La figuración de Juan Cárdenas (1939), caracterizada por una poética de la objetividad, tiene como personaje central la imagen del propio artista. Para Cárdenas como pintor y excelente dibujante, las manos están hechas por sutiles toques de luz o incluso por manchas que sugieren ese dudoso equilibrio entre realidad y representación que tanto lo obsesiona. En la figuración hiperrealista de Darío Morales (1944 - 1989), los desnudos femeninos con frecuencia ocultan sus manos detrás del cuello o la cabeza, enfatizando la corporeidad y los atributos de las modelos.
En los ensamblajes tridimensionales que Bernardo Salcedo (1939) realizó en la década de los setenta, una anatomía dislocada se integra a recipientes como cajas o maletas, para constituir, con vocación arquitectónica, una extraña metáfora poética que, con humor paradojal, inteligencia y fantasía, consigue desacomodar las convenciones del espectador y refleja, según Marta Traba, el “absurdo nacional”. El interés de Saturnino Ramírez (1946 - 2002) por la vida urbana y sus seres anónimos se manifiesta en los bares y la vida nocturna, en la que personajes oscuros están absortos en un juego de billar, sostienen los tacos, arreglan las bolas, calculan el juego, fuman, beben y entretienen la soledad. María de la Paz Jaramillo (1948) plantea con argumentos fundados en un cromatismo exaltado y un dibujo deliberadamente antiacadémico, el mundo de la música caribeña; las manos son manchas en relación rítmica con los demás colores del cuadro.

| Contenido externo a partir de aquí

(* ===== verification/Json.v ===== *)
(** * JSON values and the JSON library

    The sources build, print and parse JSON with the third-party library
    nlohmann::json.  Its value type is the inductive [json]; [dump] and [parse]
    are operations of the interface [JsonLib], whose only law is the round trip
    its documentation states: a valid value prints to a UTF-8 text, and the text
    parses back to what JSON can express of it ([json_text]).  Strings that are not UTF-8 make
    [dump] throw, binary values print as an object, non-finite numbers print as
    null. *)

From Stdlib Require Import Strings.Ascii.
From S2P Require Import Prelude Float64.
From coqutil Require Import Byte.

(** An object is a [std::map]: its fields are sorted by key. *)
#[warnings="-register-all"]
Inductive json :=
| JNull
| JBool (b : bool)
| JInt (n : Z)
| JFloat (bits : Z)
| JString (s : string)
| JBinary (b : bytes)
| JArray (l : list json)
| JObject (fields : list (string * json)).

(** ** Objects *)

Definition object_of (m : gmap string json) : json := JObject (map_iter m).

Fixpoint field (k : string) (fields : list (string * json)) : option json :=
  match fields with
  | [] => None
  | (k', v) :: fs => if decide (k = k') then Some v else field k fs
  end.

(** [j.find(k)] / [j.contains(k)] on any value: only an object has fields. *)
Definition json_field (k : string) (j : json) : option json :=
  match j with JObject fs => field k fs | _ => None end.

Definition is_object (j : json) : bool := match j with JObject _ => true | _ => false end.
Definition is_number (j : json) : bool :=
  match j with JInt _ | JFloat _ => true | _ => false end.
(** [get<double>()] of a number. *)
Definition json_double (j : json) : Z :=
  match j with JInt n => double_of_int n | JFloat b => b | _ => 0 end.

Lemma field_elem k fs v : NoDup fs.*1 → field k fs = Some v ↔ (k, v) ∈ fs.
Proof.
  induction fs as [|[k' v'] fs IH]; simpl; intros Hnd.
  - split; [done|by intros ?%not_elem_of_nil].
  - apply NoDup_cons in Hnd as [Hk' Hnd]. rewrite elem_of_cons. case_decide as E.
    + subst. split; [intros [= ->]; by left|].
      intros [[= ->]|Hin]; [done|]. exfalso. apply Hk'. by apply (list_elem_of_fmap_2 fst) in Hin.
    + rewrite IH by done. split; [by right|]. intros [[= ? ?]|?]; [done|done].
Qed.

Lemma json_field_object k m : json_field k (object_of m) = m !! k.
Proof.
  simpl. destruct (m !! k) as [v|] eqn:E.
  - apply field_elem; [apply map_iter_NoDup|]. by apply elem_of_map_iter.
  - destruct (field k (map_iter m)) as [v|] eqn:Ef; [|done].
    apply field_elem, elem_of_map_iter in Ef; [congruence|apply map_iter_NoDup].
Qed.

(** ** UTF-8 *)

(** The byte sequences of RFC 3629, which [dump] accepts in strings. *)
Definition in_range (lo hi : Z) (b : Byte.byte) : bool :=
  (lo <=? byte.unsigned b) && (byte.unsigned b <=? hi).
Definition tail_byte : Byte.byte → bool := in_range 128 191.

Fixpoint utf8_bytes (l : bytes) : bool :=
  match l with
  | [] => true
  | a :: l1 =>
    if in_range 0 127 a then utf8_bytes l1
    else match l1 with
    | [] => false
    | b :: l2 =>
      if in_range 194 223 a then tail_byte b && utf8_bytes l2
      else match l2 with
      | [] => false
      | c :: l3 =>
        if in_range 224 239 a then
          (if in_range 224 224 a then in_range 160 191 b
           else if in_range 237 237 a then in_range 128 159 b else tail_byte b)
          && tail_byte c && utf8_bytes l3
        else match l3 with
        | [] => false
        | d :: l4 =>
          in_range 240 244 a
          && (if in_range 240 240 a then in_range 144 191 b
              else if in_range 244 244 a then in_range 128 143 b else tail_byte b)
          && tail_byte c && tail_byte d && utf8_bytes l4
        end
      end
    end
  end.

Definition utf8 (s : string) : bool := utf8_bytes (str_bytes s).

(** ** Values the library can hold, and what their text expresses *)

Definition keys_sorted {A} (fs : list (string * A)) : bool :=
  bool_decide (Sorted String.le fs.*1) && bool_decide (NoDup fs.*1).

Fixpoint json_ok (j : json) : bool :=
  match j with
  | JNull | JBool _ | JBinary _ | JFloat _ => true
  | JInt n => bool_decide (- 2 ^ 63 <= n < 2 ^ 64)
  | JString s => utf8 s
  | JArray l => forallb json_ok l
  | JObject fs => keys_sorted fs && forallb (λ kv, utf8 kv.1 && json_ok kv.2) fs
  end.

Definition binary_text (b : bytes) : json :=
  JObject [("bytes", JArray ((λ x, JInt (byte.unsigned x)) <$> b)); ("subtype", JNull)].

Fixpoint json_text (j : json) : json :=
  match j with
  | JFloat b => if double_finite b then JFloat b else JNull
  | JBinary b => binary_text b
  | JArray l => JArray (map json_text l)
  | JObject fs => JObject (map (λ kv, (kv.1, json_text kv.2)) fs)
  | _ => j
  end.

(** ** The library *)

Class JsonLib := {
  dump : json → exc string;
  parse : string → option json;
  parse_dump : ∀ j, json_ok j = true →
    ∃ s, dump j = Ret s ∧ parse s = Some (json_text j) ∧ utf8 s = true ∧ s ≠ ""
}.

(** [json_ok] and [json_text] of the objects the sources build. *)
Lemma keys_sorted_map_iter {A} (m : gmap string A) : keys_sorted (map_iter m) = true.
Proof.
  unfold keys_sorted. apply andb_true_iff. split; apply bool_decide_eq_true.
  - apply Sorted_fmap with (R1 := key_le); [by intros ??|].
    apply StronglySorted_Sorted, map_iter_sorted.
  - apply map_iter_NoDup.
Qed.

Lemma json_ok_object m :
  map_Forall (λ k v, utf8 k = true ∧ json_ok v = true) m → json_ok (object_of m) = true.
Proof.
  intros Hm. simpl. rewrite keys_sorted_map_iter. simpl.
  apply Is_true_true, forallb_True, Forall_forall. intros [k v] Hkv%elem_of_map_iter.
  destruct (Hm _ _ Hkv) as [Hk Hv]. simpl. rewrite Hk, Hv. done.
Qed.

(** ** An instance of the library

    A concrete printer and parser satisfying the interface, used by the
    witnesses: a value's text is an injective encoding of [json_text]. *)

Definition json_leaf : Type := bool + Z + (bool * Z) + string + (string * ()).
Abbreviation leaf_bool b := (inl (inl (inl (inl b)))).
Abbreviation leaf_int n := (inl (inl (inl (inr n)))).
Abbreviation leaf_float n := (inl (inl (inr (true, n)))).
Abbreviation leaf_binary s := (inl (inr s)).
Abbreviation leaf_string s := (inr (s, ())).

Fixpoint json_tree (j : json) : gen_tree json_leaf :=
  match j with
  | JNull => GenNode 0 []
  | JBool b => GenLeaf (leaf_bool b)
  | JInt n => GenLeaf (leaf_int n)
  | JFloat b => GenLeaf (leaf_float b)
  | JString s => GenLeaf (leaf_string s)
  | JBinary b => GenLeaf (leaf_binary (bytes_str b))
  | JArray l => GenNode 1 (map json_tree l)
  | JObject fs => GenNode 2 (map (λ kv, GenNode 3 [GenLeaf (leaf_string kv.1); json_tree kv.2]) fs)
  end.

Fixpoint tree_json (t : gen_tree json_leaf) : json :=
  match t with
  | GenLeaf (leaf_bool b) => JBool b
  | GenLeaf (leaf_int n) => JInt n
  | GenLeaf (inl (inl (inr (_, n)))) => JFloat n
  | GenLeaf (leaf_binary s) => JBinary (str_bytes s)
  | GenLeaf (leaf_string s) => JString s
  | GenNode 0 _ => JNull
  | GenNode 1 l => JArray (map tree_json l)
  | GenNode _ l => JObject (map (λ t,
      match t with
      | GenNode _ [GenLeaf (leaf_string k); v] => (k, tree_json v)
      | _ => ("", JNull)
      end) l)
  end.

Fixpoint tree_json_tree (j : json) : tree_json (json_tree j) = j.
Proof.
  destruct j as [| | | | |b|l|fs]; simpl; try done.
  - by rewrite str_bytes_str.
  - f_equal. induction l as [|j l IH]; simpl; [done|]. by rewrite tree_json_tree, IH.
  - f_equal. induction fs as [|[k j] fs IH]; simpl; [done|]. by rewrite tree_json_tree, IH.
Qed.

#[export] Instance json_eq_dec : EqDecision json.
Proof.
  intros j k. destruct (decide (json_tree j = json_tree k)) as [E|E].
  - left. rewrite <- (tree_json_tree j), <- (tree_json_tree k). by rewrite E.
  - right. by intros ->.
Defined.

Fixpoint positive_text (p : positive) : string :=
  match p with
  | xH => EmptyString
  | xO p => String "0"%char (positive_text p)
  | xI p => String "1"%char (positive_text p)
  end.

Fixpoint text_positive (s : string) : positive :=
  match s with
  | EmptyString => xH
  | String c s => if decide (c = "0"%char) then xO (text_positive s) else xI (text_positive s)
  end.

Lemma text_positive_text p : text_positive (positive_text p) = p.
Proof. induction p as [p IH|p IH|]; simpl; by rewrite ?IH. Qed.

Definition std_dump (j : json) : exc string :=
  if json_ok j then Ret (String "."%char (positive_text (encode (json_tree (json_text j)))))
  else Throw "invalid UTF-8 byte".
Definition std_parse (s : string) : option json :=
  match s with
  | String "."%char s' => tree_json <$> decode (text_positive s')
  | _ => None
  end.

Lemma utf8_positive_text p : utf8 (String "."%char (positive_text p)) = true.
Proof.
  change (utf8_bytes (str_bytes (positive_text p)) = true).
  induction p as [p IH|p IH|]; [exact IH|exact IH|done].
Qed.

Lemma std_parse_dump j :
  json_ok j = true →
  ∃ s, std_dump j = Ret s ∧ std_parse s = Some (json_text j) ∧ utf8 s = true ∧ s ≠ "".
Proof.
  intros H. unfold std_dump, std_parse. rewrite H. eexists. split; [done|].
  split; [|split; [apply utf8_positive_text|done]].
  cbn [text_positive]. rewrite text_positive_text, decode_encode. simpl. by rewrite tree_json_tree.
Qed.

Definition std_json : JsonLib :=
  {| dump := std_dump; parse := std_parse; parse_dump := std_parse_dump |}.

Tras las exploraciones conceptuales y abstractas, que suprimieron de las representaciones de vanguardia al cuerpo humano, el resurgimiento de la representación en la década de los ochenta trajo un renovado interés por la figura humana. La fragmentación, el subjetivismo nutrido por la tradición, la reactualización de movimientos como el expresionismo y la fusión ecléctica de estilos y técnicas, caracteriza los desarrollos recientes. Particularmente destacado es el trabajo pictórico de Lorenzo Jaramillo (1955 - 1992); en sus dibujos, unas cuantas líneas gruesas y nerviosas sirven para indicar manos ansiosas o convulsas, como se aprecia en la Suite de las muchachas extravagantes (1985), mientras que en sus pinturas de abigarrado colorido y personajes deformados, las manos adquieren una fuerza inusitada, particularmente en la serie Óleos negros (1979 - 1981). Las nuevas generaciones de artistas presentan la anatomía humana con libertad e imaginación dentro de tendencias contemporáneas como el neoexpresionismo, o bien como parte de los simbolismos subjetivos a los que recurren para plasmar complejas mitologías privadas que alimentan con referencias culturales de diversa procedencia.